** Opening DATA UNDER STUDY block **
(** * Prompts page (Tools/WebServer/pages/Prompts.tsx)

    A shallow embedding of the React component [Prompts]: its state, its
    asynchronous handlers, the effect that reloads the template list when the
    active category changes, and the rendering guards that decide which
    controls the operator can use.

    The handlers are [async] functions.  Each one runs synchronously up to an
    [await] on a [DataService] call, is suspended there, and is resumed when
    the call settles.  They are written below in a small process language
    ([Proc]) whose constructors are the statements the source uses: a state
    setter or an alert, an [await], a call that is not awaited, a thrown
    error.  A world holds the state of the last render, the list of
    suspended continuations and a trace of what was observable. *)

From Stdlib Require Import NArith String Ascii.
From stdpp Require Import base option list gmap.

Local Open Scope N_scope.

#[local] Set Warnings "-register-all".

(** ** JavaScript strings

    A JavaScript string is a sequence of UTF-16 code units; a code unit is a
    number below 65536.  The functions below never build a code unit, they
    only compare and move them. *)

Module JS.

Abbreviation jsstring := (list N).

(** A literal of the source, all of whose characters are ASCII. *)
Definition str (s : string) : jsstring :=
  (fun a => N_of_ascii a) <$> list_ascii_of_string s.
(** * Jukebox API: the Express handlers of the playlist/track service,
      embedded over a relational store.

    The development follows the layout of the application file:
    - [JsNum]: the fragment of ECMAScript numbers that [isValidId] relies on
      ([parseInt] with radix 10, [Number.prototype.toString], comparison);
    - [isValidId] and the JSON request bodies produced by [express.json()];
    - the three tables of the schema, their sequences and constraints;
    - the seven route handlers, written as programs that issue [db.query]
      calls and continue on either the returned rows or the raised error;
    - [run]: execution of a handler against a store;
    - the properties of the handlers. *)

From Stdlib Require Import ZArith String Ascii List Lia Bool.
From stdpp Require Import base list sorting gmap strings.

Set Warnings "-register-all".

Local Open Scope string_scope.
Local Open Scope Z_scope.

#[local] Arguments String.append : simpl nomatch.

(* ===================================================================== *)
(** ** ECMAScript numbers, as far as identifiers need them *)
(* ===================================================================== *)

Module JsNum.

(** A Number value that [parseInt] can return: NaN, an infinity, or a finite
    double whose value is an integer.  Negative zero is identified with
    zero: it compares, and prints, as zero. *)
Inductive Number :=
| NaN
| Infinity (negative : bool)
| Finite (z : Z).

(** Round a non-negative mathematical integer to the nearest integer that a
    double can hold: 53 significant bits, ties to even. *)
Definition round53 (m : Z) : Z :=
  let bits := Z.log2 m + 1 in
  if bits <=? 53 then m
  else
    let e := bits - 53 in
    let q := m / 2 ^ e in
    let r := m mod 2 ^ e in
    let half := 2 ^ (e - 1) in
    let q' := if (half <? r) || ((r =? half) && Z.odd q) then q + 1 else q in
    q' * 2 ^ e.

(** Doubles end below 2^1024; what rounds to 2^1024 or more is infinite. *)
Definition to_double (m : Z) : Number :=
  let v := round53 m in
  if 2 ^ 1024 <=? v then Infinity false else Finite v.

Definition negate (x : Number) : Number :=
  match x with
  | NaN => NaN
  | Infinity s => Infinity (negb s)
  | Finite z => Finite (- z)
  end.

Definition isNaN (x : Number) : bool :=
  match x with NaN => true | _ => false end.

(** [x > 0] *)
Definition gt_zero (x : Number) : bool :=
  match x with
  | NaN => false
  | Infinity s => negb s
  | Finite z => 0 <? z
  end.

(** *** Characters *)

Definition code (c : ascii) : Z := Z.of_N (N_of_ascii c).

(** White space and line terminators among the code units below 256. *)
Definition is_whitespace (c : ascii) : bool :=
  let n := code c in
  (n =? 9) || (n =? 10) || (n =? 11) || (n =? 12) || (n =? 13)
  || (n =? 32) || (n =? 160).

Definition digit_val (c : ascii) : option Z :=
  let n := code c in
  if (48 <=? n) && (n <=? 57) then Some (n - 48) else None.

Definition digit_char (d : Z) : ascii := ascii_of_N (Z.to_N (48 + d)).

(** *** Decimal rendering of a non-negative integer *)

Fixpoint decimal_go (fuel : nat) (n : Z) (acc : string) : string :=
  match fuel with
  | O => acc
  | S fuel' =>
      let acc' := String (digit_char (n mod 10)) acc in
      if n / 10 =? 0 then acc' else decimal_go fuel' (n / 10) acc'
  end.

Definition decimal (n : Z) : string :=
  decimal_go (S (Z.to_nat (Z.log2 n))) n EmptyString.

(** *** parseInt(string, 10) *)

Fixpoint skip_whitespace (s : string) : string :=
  match s with
  | String c s' => if is_whitespace c then skip_whitespace s' else s
  | EmptyString => s
  end.

(** The value of the longest prefix of decimal digits, most significant
    digit first, continuing from [acc]. *)
Fixpoint read_digits (s : string) (acc : Z) : Z :=
  match s with
  | String c s' =>
      match digit_val c with
      | Some d => read_digits s' (10 * acc + d)
      | None => acc
      end
  | EmptyString => acc
  end.

Definition starts_with_digit (s : string) : bool :=
  match s with
  | String c _ => match digit_val c with Some _ => true | None => false end
  | EmptyString => false
  end.

(** An optional sign in front of the digits. *)
Definition split_sign (s : string) : bool * string :=
  match s with
  | String c s' =>
      if Ascii.eqb c "-" then (true, s')
      else if Ascii.eqb c "+" then (false, s')
      else (false, s)
  | EmptyString => (false, s)
  end.

Definition parseInt (input : string) : Number :=
  let '(negative, s) := split_sign (skip_whitespace input) in
  if starts_with_digit s then
    let x := to_double (read_digits s 0) in
    if negative then negate x else x
  else NaN.

(** *** Number.prototype.toString() *)

(** The integer with the fewest significant digits that rounds to the
    double [z]; among those of that length the one nearest to [z], the even
    one on a tie.  [j] counts the trailing zeros tried, from the largest
    down: with step [10^j] only the two multiples around [z] can be
    nearest. *)
Fixpoint shortest_from (j : nat) (z : Z) : Z :=
  let p := 10 ^ Z.of_nat j in
  let lo := z / p in
  let a := lo * p in
  let b := (lo + 1) * p in
  let ra := (0 <? lo) && (round53 a =? z) in
  let rb := round53 b =? z in
  if ra && rb then
    if z - a <? b - z then a
    else if b - z <? z - a then b
    else if Z.even lo then a else b
  else if ra then a
  else if rb then b
  else match j with
       | O => z
       | S j' => shortest_from j' z
       end.

Definition shortest (z : Z) : Z :=
  shortest_from (String.length (decimal z)) z.

Fixpoint strip_trailing_zeros (fuel : nat) (c : Z) : Z :=
  match fuel with
  | O => c
  | S fuel' => if c mod 10 =? 0 then strip_trailing_zeros fuel' (c / 10) else c
  end.

(** A positive finite integer-valued double. *)
Definition positive_toString (z : Z) : string :=
  let c := shortest z in
  let n := Z.of_nat (String.length (decimal c)) in
  if n <=? 21 then decimal c
  else
    let digits := decimal (strip_trailing_zeros (String.length (decimal c)) c) in
    let exponent := "e+" ++ decimal (n - 1) in
    match digits with
    | String d EmptyString => String d exponent
    | String d rest => String d ("." ++ rest ++ exponent)
    | EmptyString => exponent
    end.

Definition toString (x : Number) : string :=
  match x with
  | NaN => "NaN"
  | Infinity false => "Infinity"
  | Infinity true => "-Infinity"
  | Finite z =>
      if z =? 0 then "0"
      else if z <? 0 then "-" ++ positive_toString (- z)
      else positive_toString z
  end.

End JsNum.

(* ===================================================================== *)
(** ** Validation helpers of the application *)
(* ===================================================================== *)

(** [function isValidId(idString)]:
    [const id = parseInt(idString, 10);
     return !isNaN(id) && id > 0 && id.toString() === idString;] *)
Definition isValidId (idString : string) : bool :=
  let id := JsNum.parseInt idString in
  negb (JsNum.isNaN id) && JsNum.gt_zero id
  && String.eqb (JsNum.toString id) idString.

(** "A positive-integer decimal string with no leading zeros, sign, decimal
    point or white space": a non-empty run of digits that does not start
    with 0. *)
Fixpoint all_digits (s : string) : bool :=
  match s with
  | String c s' =>
      match JsNum.digit_val c with Some _ => all_digits s' | None => false end
  | EmptyString => true
  end.

Definition is_positive_decimal (s : string) : bool :=
  match s with
  | String c _ =>
      match JsNum.digit_val c with
      | Some d => (0 <? d) && all_digits s
      | None => false
      end
  | EmptyString => false
  end.

(** Number.MAX_SAFE_INTEGER, [2^53 - 1]. *)
Definition MAX_SAFE_INTEGER : Z := 9007199254740991.

(* ===================================================================== *)
(** ** Request bodies: the values [express.json()] leaves in [req.body] *)
(* ===================================================================== *)

(** A number is kept as its integer value when it has one ([JInt]); every
    other number that JSON can denote is [JNonInteger] (never NaN).
    [JUndefined] is the absent body and the absent property.  A string is
    the sequence of its characters, of which [string] spells those below
    U+0100. *)
Inductive JsValue :=
| JUndefined
| JNull
| JBool (b : bool)
| JInt (z : Z)
| JNonInteger
| JString (s : string)
| JArray (items : list JsValue)
| JObject (fields : gmap string JsValue).

(** ToBoolean, as [!v] and [||] apply it. *)
Definition truthy (v : JsValue) : bool :=
  match v with
  | JUndefined | JNull => false
  | JBool b => b
  | JInt z => negb (z =? 0)
  | JNonInteger => true
  | JString s => negb (String.eqb s EmptyString)
  | JArray _ | JObject _ => true
  end.

(** [const { k } = v] for a truthy [v] and one of the keys the handlers
    read ([name], [description], [trackId]): only an object can own it. *)
Definition get_field (v : JsValue) (k : string) : JsValue :=
  match v with
  | JObject fields => default JUndefined (fields !! k)
  | _ => JUndefined
  end.

(* ===================================================================== *)
(** ** The schema: three tables, their sequences and constraints *)
(* ===================================================================== *)

Module Track.
Record t := { id : Z; name : string; duration_ms : Z }.
End Track.
Lemma getCell_clearCells_notin g L p :
  (∀ q, q ∈ L → validPos q) → p ∉ L →
  getCell (clearCells g L) (pr p) (pc p) = getCell g (pr p) (pc p).
Proof.
  induction L as [|q L IH] using rev_ind; [done|].
  intros Hval Hp. rewrite clearCells_snoc.
  assert (validPos q) as [Hq1 Hq2] by (apply Hval, elem_of_app; right; apply list_elem_of_here).
  rewrite getCell_setCell_ne; [|lia|lia|].
  - apply IH.
    + intros q' Hq'. apply Hval, elem_of_app. by left.
    + intros Hin. apply Hp, elem_of_app. by left.
  - intros Heq. apply Hp, elem_of_app. right.
    destruct p, q. simpl in *. injection Heq as -> ->. apply list_elem_of_here.
Qed.

Lemma getCell_clearCells_in g L p :
  wf_grid g → (∀ q, q ∈ L → validPos q) → p ∈ L →
  getCell (clearCells g L) (pr p) (pc p) = Some EMPTY.
Proof.
  intros Hwf. induction L as [|q L IH] using rev_ind.
  { intros _ Hp. by apply elem_of_nil in Hp. }
  intros Hval Hp. rewrite clearCells_snoc.
  assert (validPos q) as Hq by (apply Hval, elem_of_app; right; apply list_elem_of_here).
  destruct (decide (p = q)) as [->|Hne].
  - apply getCell_setCell_eq; [by apply wf_clearCells|by destruct q].
  - rewrite getCell_setCell_ne; [|apply Hq|apply Hq|].
    + apply IH.
      * intros q' Hq'. apply Hval, elem_of_app. by left.
      * apply elem_of_app in Hp as [Hp|Hp%list_elem_of_singleton]; done.
    + intros Heq. apply Hne. destruct p, q. simpl in *. by injection Heq as -> ->.
Qed.
(** * codex-action OAuth proxy: model of the source and its properties

    Shallow embedding of the TypeScript sources
      - src/oauth/modelMap.ts          (MODEL_MAP, normalizeModel)
      - src/oauth/tokenManager.ts      (decodeJWT, getAccountId, loadTokens,
                                        shouldRefreshToken, refreshAccessToken,
                                        fetchFromRelay, ensureValidToken)
      - src/oauth/requestTransformer.ts (transformRequestBody, filterInput)
      - src/oauth/responseHandler.ts   (handleUpstreamResponse, convertSseToJson,
                                        parseSseStream, isUsageLimitBody)
      - src/oauthProxy.ts              (handleRequest)

    Conventions.
      - A JavaScript string is the [string] of its UTF-8 bytes, which is
        what [end(text)] sends; bytes received become text through the
        platform's UTF-8 decoder ([response.text()], [TextDecoder]), and
        chunks piped with [write] stay bytes.  [toLowerCase] acts on the
        ASCII letters.
      - TypeScript types are erased at run time, so a field read from a parsed
        JSON document is a [value] of any shape; the functions below follow
        what JavaScript does on each shape (truthiness, [===], property reads,
        [TypeError] on a call of [undefined]).
      - Numbers are integers ([Z]); timestamps are integer milliseconds.
      - An object is the list of its own properties in insertion order.
      - A [throw] (or a rejected promise) is the [Throw] outcome; a function
        that mutates its argument returns the object as it leaves it. *)

From Stdlib Require Import String Ascii List ZArith Bool Lia DecimalString.
Import ListNotations.
Local Open Scope string_scope.
Local Open Scope Z_scope.
Set Warnings "-register-all".

(* ------------------------------------------------------------------ *)
(** ** Strings *)

Definition lower_ascii (c : ascii) : ascii :=
  let n := nat_of_ascii c in
  if (Nat.leb 65 n && Nat.leb n 90)%bool then ascii_of_nat (n + 32) else c.

(** [s.toLowerCase()] *)
Fixpoint toLowerCase (s : string) : string :=
  match s with
  | EmptyString => EmptyString
  | String c t => String (lower_ascii c) (toLowerCase t)
  end.

(** [s.startsWith(p)] *)
Definition startsWith (p s : string) : bool := String.prefix p s.

(** [hay.includes(needle)] *)
Fixpoint includes (needle hay : string) : bool :=
  String.prefix needle hay ||
  match hay with
  | EmptyString => false
  | String _ t => includes needle t
  end.

(** [s.split(sep)] for a one-character separator: never empty. *)
Fixpoint split_on (sep : ascii) (s : string) : list string :=
  match s with
  | EmptyString => [EmptyString]
  | String c t =>
      if Ascii.eqb c sep then EmptyString :: split_on sep t
      else match split_on sep t with
           | h :: r => String c h :: r
           | [] => [String c EmptyString]
           end
  end.

(** [l.pop()] on the result of a split: the last segment. *)
Definition pop (l : list string) : string := List.last l EmptyString.

(** [s.substring(n)] *)
Fixpoint substring_from (n : nat) (s : string) : string :=
  match n, s with
  | O, _ => s
  | S n', String _ t => substring_from n' t
  | S _, EmptyString => EmptyString
  end.

(** [s.includes(c)] for a one-character needle, as a proposition. *)
Fixpoint has_char (c : ascii) (s : string) : Prop :=
  match s with
  | EmptyString => False
  | String d t => d = c \/ has_char c t
  end.

(* ------------------------------------------------------------------ *)
(** ** Run-time values *)

(** The values the proxy handles: what [JSON.parse] returns, plus the members
    of [Object.prototype], which a property read on an object literal can
    reach ([JBuiltin]). *)
Inductive value : Type :=
| JNull
| JBool (b : bool)
| JNum (z : Z)
| JStr (s : string)
| JArr (items : list value)
| JObj (fields : list (string * value))
| JBuiltin (name : string).

Definition object := list (string * value).

(** JavaScript truthiness ([if (v)], [!v]). *)
Definition truthy (v : value) : bool :=
  match v with
  | JNull => false
  | JBool b => b
  | JNum z => negb (z =? 0)
  | JStr s => negb (String.eqb s "")
  | JArr _ | JObj _ | JBuiltin _ => true
  end.

(** Truthiness of a property read, where [None] is [undefined]. *)
Definition truthy_opt (v : option value) : bool :=
  match v with
  | Some x => truthy x
  | None => false
  end.

(** Own-property read [o[k]]. *)
Fixpoint get (k : string) (o : object) : option value :=
  match o with
  | [] => None
  | (k', v) :: rest => if String.eqb k k' then Some v else get k rest
  end.

(** [delete o[k]] *)
Fixpoint delete (k : string) (o : object) : object :=
  match o with
  | [] => []
  | (k', v) :: rest =>
      if String.eqb k k' then delete k rest else (k', v) :: delete k rest
  end.

(** [o[k] = v]: an existing property keeps its place, a new one goes last. *)
Fixpoint set (k : string) (v : value) (o : object) : object :=
  match o with
  | [] => [(k, v)]
  | (k', v') :: rest =>
      if String.eqb k k' then (k, v) :: delete k rest
      else (k', v') :: set k v rest
  end.

(** Outcome of a computation that may throw. *)
Inductive outcome (A : Type) : Type :=
| Ok (a : A)
| Throw (msg : string).
Arguments Ok {A} a.
Arguments Throw {A} msg.

Definition bind {A B : Type} (m : outcome A) (f : A -> outcome B) : outcome B :=
  match m with
  | Ok a => f a
  | Throw msg => Throw msg
  end.

Notation "'let*' x ':=' m 'in' k" := (bind m (fun x => k))
  (at level 10, x pattern, m at level 100, k at level 200).

(** [v.k] on a value that is not known to be an object: a property read on
    [null] throws; on any other value without that property it is
    [undefined].  Used for keys that no built-in prototype defines. *)
Definition prop (v : value) (k : string) : outcome (option value) :=
  match v with
  | JNull => Throw "TypeError: cannot read properties of null"
  | JObj o => Ok (get k o)
  | _ => Ok None
  end.

(** [v?.k], with [v] possibly [undefined]. *)
Definition prop_opt (v : option value) (k : string) : option value :=
  match v with
  | Some (JObj o) => get k o
  | _ => None
  end.

(** [a === b] against a string literal. *)
Definition is_str (lit : string) (v : option value) : bool :=
  match v with
  | Some (JStr s) => String.eqb s lit
  | _ => false
  end.

(** JavaScript numbers as far as the token manager computes with them. *)
Inductive number : Type :=
| Num (z : Z)
| NaN.

(** What the host provides: the built-ins the sources call. *)
Class Platform : Type := {
  (** [JSON.parse(s)], [None] when it throws *)
  JSON_parse : string -> option value;
  (** [JSON.stringify(v)], [None] when the result is [undefined] *)
  JSON_stringify : value -> option string;
  (** [Buffer.from(s, "base64").toString("utf-8")] *)
  base64_utf8 : string -> string;
  (** The text [response.text()] decodes from the bytes of a body *)
  decode_text : string -> string;
  (** The texts [decoder.decode(value, { stream: true })] returns for the
      chunks of a body, in order and joined, for a new [TextDecoder] *)
  decode_stream : list string -> string;
  (** [String(v)] for an array [v] used as a property key *)
  ToString : value -> string;
  (** [Number(v)] for a [v] that is not a number *)
  ToNumber : value -> number
}.

(* ------------------------------------------------------------------ *)
(** ** modelMap.ts *)

Definition MODEL_MAP : list (string * string) :=
  [ ("gpt-5.1-codex", "gpt-5.1-codex");
    ("gpt-5.1-codex-low", "gpt-5.1-codex");
    ("gpt-5.1-codex-medium", "gpt-5.1-codex");
    ("gpt-5.1-codex-high", "gpt-5.1-codex");

    ("gpt-5.1-codex-max", "gpt-5.1-codex-max");
    ("gpt-5.1-codex-max-low", "gpt-5.1-codex-max");
    ("gpt-5.1-codex-max-medium", "gpt-5.1-codex-max");
    ("gpt-5.1-codex-max-high", "gpt-5.1-codex-max");
    ("gpt-5.1-codex-max-xhigh", "gpt-5.1-codex-max");

    ("gpt-5.2", "gpt-5.2");
    ("gpt-5.2-none", "gpt-5.2");
    ("gpt-5.2-low", "gpt-5.2");
    ("gpt-5.2-medium", "gpt-5.2");
    ("gpt-5.2-high", "gpt-5.2");
    ("gpt-5.2-xhigh", "gpt-5.2");

    ("gpt-5.2-codex", "gpt-5.2-codex");
    ("gpt-5.2-codex-low", "gpt-5.2-codex");
    ("gpt-5.2-codex-medium", "gpt-5.2-codex");
    ("gpt-5.2-codex-high", "gpt-5.2-codex");
    ("gpt-5.2-codex-xhigh", "gpt-5.2-codex");

    ("gpt-5.1-codex-mini", "gpt-5.1-codex-mini");
    ("gpt-5.1-codex-mini-medium", "gpt-5.1-codex-mini");
    ("gpt-5.1-codex-mini-high", "gpt-5.1-codex-mini");

    ("gpt-5.1", "gpt-5.1");
    ("gpt-5.1-none", "gpt-5.1");
    ("gpt-5.1-low", "gpt-5.1");
    ("gpt-5.1-medium", "gpt-5.1");
    ("gpt-5.1-high", "gpt-5.1");
    ("gpt-5.1-chat-latest", "gpt-5.1");

    ("gpt-5.3", "gpt-5.3");
    ("gpt-5.3-none", "gpt-5.3");
    ("gpt-5.3-low", "gpt-5.3");
    ("gpt-5.3-medium", "gpt-5.3");
    ("gpt-5.3-high", "gpt-5.3");
    ("gpt-5.3-xhigh", "gpt-5.3");

    ("gpt-5.3-codex", "gpt-5.3-codex");
    ("gpt-5.3-codex-low", "gpt-5.3-codex");
    ("gpt-5.3-codex-medium", "gpt-5.3-codex");
    ("gpt-5.3-codex-high", "gpt-5.3-codex");
    ("gpt-5.3-codex-xhigh", "gpt-5.3-codex");

    ("gpt-5-codex", "gpt-5.1-codex");
    ("codex-mini-latest", "gpt-5.1-codex-mini");
    ("gpt-5-codex-mini", "gpt-5.1-codex-mini");
    ("gpt-5-codex-mini-medium", "gpt-5.1-codex-mini");
    ("gpt-5-codex-mini-high", "gpt-5.1-codex-mini");
    ("gpt-5", "gpt-5.1");
    ("gpt-5-mini", "gpt-5.1");
    ("gpt-5-nano", "gpt-5.1") ].

(** Own entry of the table. *)
Fixpoint own_entry (k : string) (m : list (string * string)) : option string :=
  match m with
  | [] => None
  | (k', v) :: rest => if String.eqb k k' then Some v else own_entry k rest
  end.

(** [MODEL_MAP] is an object literal: a read of a key it does not own goes up
    to [Object.prototype], whose members are all truthy. *)
Definition Object_prototype_keys : list string :=
  [ "constructor"; "__defineGetter__"; "__defineSetter__"; "hasOwnProperty";
    "__lookupGetter__"; "__lookupSetter__"; "isPrototypeOf";
    "propertyIsEnumerable"; "toString"; "valueOf"; "__proto__";
    "toLocaleString" ].

(** [MODEL_MAP[k]] *)
Definition MODEL_MAP_read (k : string) : option value :=
  match own_entry k MODEL_MAP with
  | Some v => Some (JStr v)
  | None =>
      if existsb (String.eqb k) Object_prototype_keys
      then Some (JBuiltin k) else None
  end.

(** [Object.keys(MODEL_MAP).find((key) => key.toLowerCase() === lower)] *)
Definition find_key (lower : string) : option string :=
  List.find (fun key => String.eqb (toLowerCase key) lower)
            (List.map fst MODEL_MAP).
** Closing DATA UNDER STUDY block **
• EXERCISE DIRECTIONS
Both the first line of the records above and the line containing "active category changes, and" are to be transcribed exactly, together with every line between them, and nothing else.

• ANSWER BOX
(** * Prompts page (Tools/WebServer/pages/Prompts.tsx)

    A shallow embedding of the React component [Prompts]: its state, its
    asynchronous handlers, the effect that reloads the template list when the
    active category changes, and the rendering guards that decide which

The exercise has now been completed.